The role of colleges and training providers
Colleges and training providers can support recruitment by offering pre-employment programmes, sector-based work academies and accredited qualifications aligned to care roles. Commissioners value providers that engage early with education partners to shape relevant training pathways.
Job centres and employment services
Working with job centres allows providers to reach candidates actively seeking work and those exploring career changes. Effective providers can explain how they support job centre staff to understand care roles, values and progression opportunities.
Community and voluntary organisations as recruitment partners
Community organisations can help providers reach underrepresented groups, including people returning to work, carers seeking flexible roles or individuals with lived experience. Commissioners often view this positively where it supports inclusive employment and community resilience.
Managing safeguarding and suitability through partnerships
Partnership working does not remove the need for robust recruitment checks. Providers must demonstrate how safeguarding, right-to-work checks and values-based assessments are maintained regardless of recruitment route.
Supporting candidates through transition into care roles
Commissioners increasingly expect providers to support candidates transitioning into care through mentoring, shadowing and early supervision.

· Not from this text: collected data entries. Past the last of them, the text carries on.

(** * modmesh.profiling._result: the profiling result table

    A shallow embedding of [src/modmesh/profiling/_result.py] and the
    properties of its three classes: the [ProfilingsFunctionResult]
    dataclass, the [ProfilingTableBuilder] layout engine and the
    [ProfilingResultPrinter] that owns the records and the columns. *)

From Stdlib Require Import ZArith Lia Ascii String.
From stdpp Require Import gmap strings list fin_maps pretty.

Local Open Scope Z_scope.

#[local] Set Warnings "-clear-no-such-hyp".

(** ** Python values and exceptions *)

(** The values that travel through the module.  A [str] is a sequence of
    characters, one [ascii] per character.  The source does no arithmetic on
    floats and never looks inside any other object (the [children] list, for
    one): all it does with them is store them, compare a name with a [str]
    and call [str()] on a cell.  A float is therefore carried by its [repr]
    text, and any other object by the text [str()] gives for it. *)
Inductive Value : Type :=
| VStr (s : string)
| VInt (z : Z)
| VFloat (repr : string)
| VObj (text : string).

#[global] Instance Value_eq_dec : EqDecision Value.
Proof. solve_decision. Defined.

(** The exceptions the module raises itself ([ValueError], with the message
    of the source), those the interpreter raises on its behalf ([TypeError]
    from the dataclass constructor, [IndexError] from list indexing), and
    whatever a caller's projector raises. *)
Inductive exn : Type :=
| ValueError (msg : string)
| TypeError
| IndexError
| Raised (what : string).

Inductive result (A : Type) : Type :=
| Ok (a : A)
| Err (e : exn).
Arguments Ok {A} a.
Arguments Err {A} e.

Definition bind {A B} (r : result A) (k : A -> result B) : result B :=
  match r with
  | Ok a => k a
  | Err e => Err e
  end.

Notation "'try' x <- r 'in' k" := (bind r (fun x => k))
  (at level 10, x name, r at level 100, k at level 200).

(** A list comprehension [[f(x) for x in l]]: elements are evaluated from
    left to right and the first exception ends the evaluation. *)
Fixpoint comprehension {A B} (f : A -> result B) (l : list A) : result (list B) :=
  match l with
  | [] => Ok []
  | x :: xs =>
      try y <- f x in
      try ys <- comprehension f xs in
      Ok (y :: ys)
  end.

(** ** Built-in string operations *)

(** [str(v)]. *)
Definition py_str (v : Value) : string :=
  match v with
  | VStr s => s
  | VInt z => pretty z
  | VFloat repr => repr
  | VObj text => text
  end.

(** [fill * n] for a one-character [fill]. *)
Fixpoint repeat_char (fill : ascii) (n : nat) : string :=
  match n with
  | O => EmptyString
  | S n' => String fill (repeat_char fill n')
  end.

(** [s.ljust(width, fill)]: [s] itself when it is at least [width] long. *)
Definition ljust (s : string) (width : Z) (fill : ascii) : string :=
  if Z.of_nat (String.length s) >=? width then s
  else s +:+ repeat_char fill (Z.to_nat (width - Z.of_nat (String.length s))).

(** [sep.join(l)]. *)
Fixpoint join (sep : string) (l : list string) : string :=
  match l with
  | [] => EmptyString
  | [x] => x
  | x :: xs => x +:+ sep +:+ join sep xs
  end.

Definition newline : string := String (ascii_of_nat 10) EmptyString.

(** ** The dataclasses *)

Record ProfilingsFunctionResult : Type := {
  name : Value;
  total_time : Value;
  count : Value;
  children : Value;
}.

Record ProfilingColumnData : Type := {
  column_name : string;
  column_data : list Value;
}.

(** [l[i]] for [i >= 0]. *)
Definition index {A} (l : list A) (i : nat) : result A :=
  match l !! i with
  | Some x => Ok x
  | None => Err IndexError
  end.

(** [v == s] for a [str] [s]: only an equal [str] compares equal. *)
Definition eq_str (v : Value) (s : string) : bool :=
  match v with
  | VStr t => bool_decide (t = s)
  | _ => false
  end.

Definition field_names : list string :=
  ["name"; "total_time"; "count"; "children"].

(** The constructor that [@dataclass] generates from the four annotated
    fields, none of which has a default, called with the entries of a raw
    record as keyword arguments:
    a keyword that is not a field is refused, and so is a field left
    without a value.  The values themselves are not inspected. *)
Definition ProfilingsFunctionResult_init (kwargs : gmap string Value)
  : result ProfilingsFunctionResult :=
  if decide (dom kwargs ⊆ list_to_set field_names) then
    match kwargs !! "name", kwargs !! "total_time",
          kwargs !! "count", kwargs !! "children" with
    | Some n, Some t, Some c, Some ch =>
        Ok {| name := n; total_time := t; count := c; children := ch |}
    | _, _, _, _ => Err TypeError
    end
  else Err TypeError.

(** ** ProfilingTableBuilder *)

Module ProfilingTableBuilder.

Record t : Type := {
  column_datas : list ProfilingColumnData;
  column_width : Z;
  row_datas : list (list Value);
}.

(** The inner loop of [__init__]: the row at index [i], one cell from
    every column in column order. *)
Definition row_at (column_datas : list ProfilingColumnData) (i : nat)
  : result (list Value) :=
  comprehension
    (fun j => try c <- index column_datas j in index (column_data c) i)
    (seq 0 (length column_datas)).

Definition init (column_datas : list ProfilingColumnData) (column_width : Z)
  : result t :=
  try c0 <- index column_datas 0 in
  let row_count := length (column_data c0) in
  try row_datas <- comprehension (row_at column_datas) (seq 0 row_count) in
  Ok {| column_datas := column_datas;
        column_width := column_width;
        row_datas := row_datas |}.

Definition generate_header (self : t) : string :=
  "| "
  +:+ join " | "
        (map (fun data => ljust (column_name data) (column_width self) " ")
             (column_datas self))
  +:+ " |" +:+ newline.

Definition generate_horizontal_lines (self : t) : string :=
  "| "
  +:+ join " | "
        (map (fun _ => ljust EmptyString (column_width self) "-") (column_datas self))
  +:+ " |" +:+ newline.

(** One pass of the loop body: the line of one row. *)
Definition row_line (self : t) (row : list Value) : string :=
  "| "
  +:+ join " | "
        (map (fun data => ljust (py_str data) (column_width self) " ") row)
  +:+ " |" +:+ newline.

Definition generate_result_row_by_row (self : t) : string :=
  if (length (column_datas self) =? 0)%nat then EmptyString
  else
    fold_left (fun result row => result +:+ row_line self row)
              (row_datas self) EmptyString.

Definition generate_table_str (self : t) : string :=
  generate_header self
  +:+ generate_horizontal_lines self
  +:+ generate_result_row_by_row self.

End ProfilingTableBuilder.

(** ** ProfilingResultPrinter *)

Module ProfilingResultPrinter.

Record t : Type := {
  profiling_results : list ProfilingsFunctionResult;
  column_datas : list ProfilingColumnData;
}.

(** A projector handed to [add_column]: a pure function of one record
    that returns a cell or raises. *)
Definition projector : Type := ProfilingsFunctionResult -> result Value.

(** [__init__]; [None] is Python's [None] passed for the list. *)
Definition init (profiling_results : option (list (gmap string Value)))
  : result t :=
  match profiling_results with
  | None => Err (ValueError "Profiling results cannot be None.")
  | Some raws =>
      try results <- comprehension ProfilingsFunctionResult_init raws in
      Ok {| profiling_results := results;
            column_datas :=
              [] ++ [ {| column_name := "func";
                         column_data := map name results |} ] |}
  end.

(** [__getitem__]. *)
Definition getitem (self : t) (function_name : string)
  : result ProfilingsFunctionResult :=
  let result :=
    List.filter (fun x => eq_str (name x) function_name)
                (profiling_results self) in
  if (length result =? 0)%nat then
    Err (ValueError "The result with specific function name is absent.")
  else index result 0.

(** [add_column] mutates [self]: it returns the outcome of the call
    together with the printer as the call leaves it.  The argument of
    [append] is evaluated before [append] runs. *)
Definition add_column (column_name : string) (callable : projector)
    (self : t) : result unit * t :=
  match comprehension callable (profiling_results self) with
  | Err e => (Err e, self)
  | Ok data =>
      (Ok tt,
       {| profiling_results := profiling_results self;
          column_datas :=
            column_datas self
            ++ [ {| column_name := column_name; column_data := data |} ] |})
  end.

(** [print_result]: the text handed to [print], which writes it and a
    newline to the standard output. *)
Definition print_result (self : t) (column_width : Z) : result string :=
  try builder <- ProfilingTableBuilder.init (column_datas self) column_width in
  Ok (ProfilingTableBuilder.generate_table_str builder +:+ newline).

End ProfilingResultPrinter.

Module TB := ProfilingTableBuilder.
Module RP := ProfilingResultPrinter.

(** The printers a caller can hold: a freshly constructed one, or one on
    which [add_column] has been called, whether that call returned or
    raised. *)
Inductive reachable : RP.t -> Prop :=
| reachable_init raws p :
    RP.init (Some raws) = Ok p -> reachable p
| reachable_add_column p column_name callable :
    reachable p -> reachable (RP.add_column column_name callable p).2.

(** ** Notions used in the statements *)

(** The lines of a body, one after the other. *)
Fixpoint concat_lines (lines : list string) : string :=
  match lines with
  | [] => EmptyString
  | line :: rest => line +:+ concat_lines rest
  end.

(** How many times a character occurs in a string. *)
Fixpoint count_char (c : ascii) (s : string) : nat :=
  match s with
  | EmptyString => O
  | String a s' => ((if decide (a = c) then 1 else 0) + count_char c s')%nat
  end.

Definition nl : ascii := ascii_of_nat 10.

(** The field names as a set of keys. *)
Definition fields : gset string := list_to_set field_names.

Definition is_ok {A} (r : result A) : Prop :=
  match r with
  | Ok _ => True
  | Err _ => False
  end.

(** The record of Example 1 of the specification and its raw form. *)
Definition raw_f : gmap string Value :=
  <["name" := VStr "f"]>
    (<["total_time" := VFloat "1.5"]>
       (<["count" := VInt 2]> (<["children" := VObj "[]"]> ∅))).

Definition record_f : ProfilingsFunctionResult :=
  {| name := VStr "f"; total_time := VFloat "1.5";
     count := VInt 2; children := VObj "[]" |}.

Definition record_g : ProfilingsFunctionResult :=
  {| name := VStr "g"; total_time := VFloat "0.0";
     count := VInt 0; children := VObj "[]" |}.

(** A second record named "g", with another count. *)
Definition record_g' : ProfilingsFunctionResult :=
  {| name := VStr "g"; total_time := VFloat "2.5";
     count := VInt 4; children := VObj "[]" |}.

(** A printer holding the records "f" and "g" and the seed column. *)
Definition printer_fg : RP.t :=
  {| RP.profiling_results := [record_f; record_g];
     RP.column_datas :=
       [ {| column_name := "func"; column_data := [VStr "f"; VStr "g"] |} ] |}.

(** A projector that divides by the count and so raises on "g". *)
Definition per_call : RP.projector :=
  fun r =>
    if decide (count r = VInt 0) then Err (Raised "ZeroDivisionError")
    else Ok (total_time r).

(** Whether a projector returns for every record of a list. *)
Definition returns (callable : RP.projector)
    (records : list ProfilingsFunctionResult) : bool :=
  match comprehension callable records with
  | Ok _ => true
  | Err _ => false
  end.

(** A caller that calls [add_column] once per entry of [calls], in order,
    and carries on when a call raises. *)
Definition add_columns (calls : list (string * RP.projector)) (p : RP.t) : RP.t :=
  fold_left (fun p call => (RP.add_column call.1 call.2 p).2) calls p.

This reduces early attrition and improves service stability.
Governance of partnership-based recruitment
Strong providers monitor partnership effectiveness through data, feedback and review meetings. Commissioners look for evidence that partnerships are active, evaluated and adjusted where outcomes are not being achieved.
Presenting partnership recruitment in tenders
Partnership-based recruitment should be clearly evidenced through memoranda of understanding, examples of joint working and workforce outcomes achieved in existing services.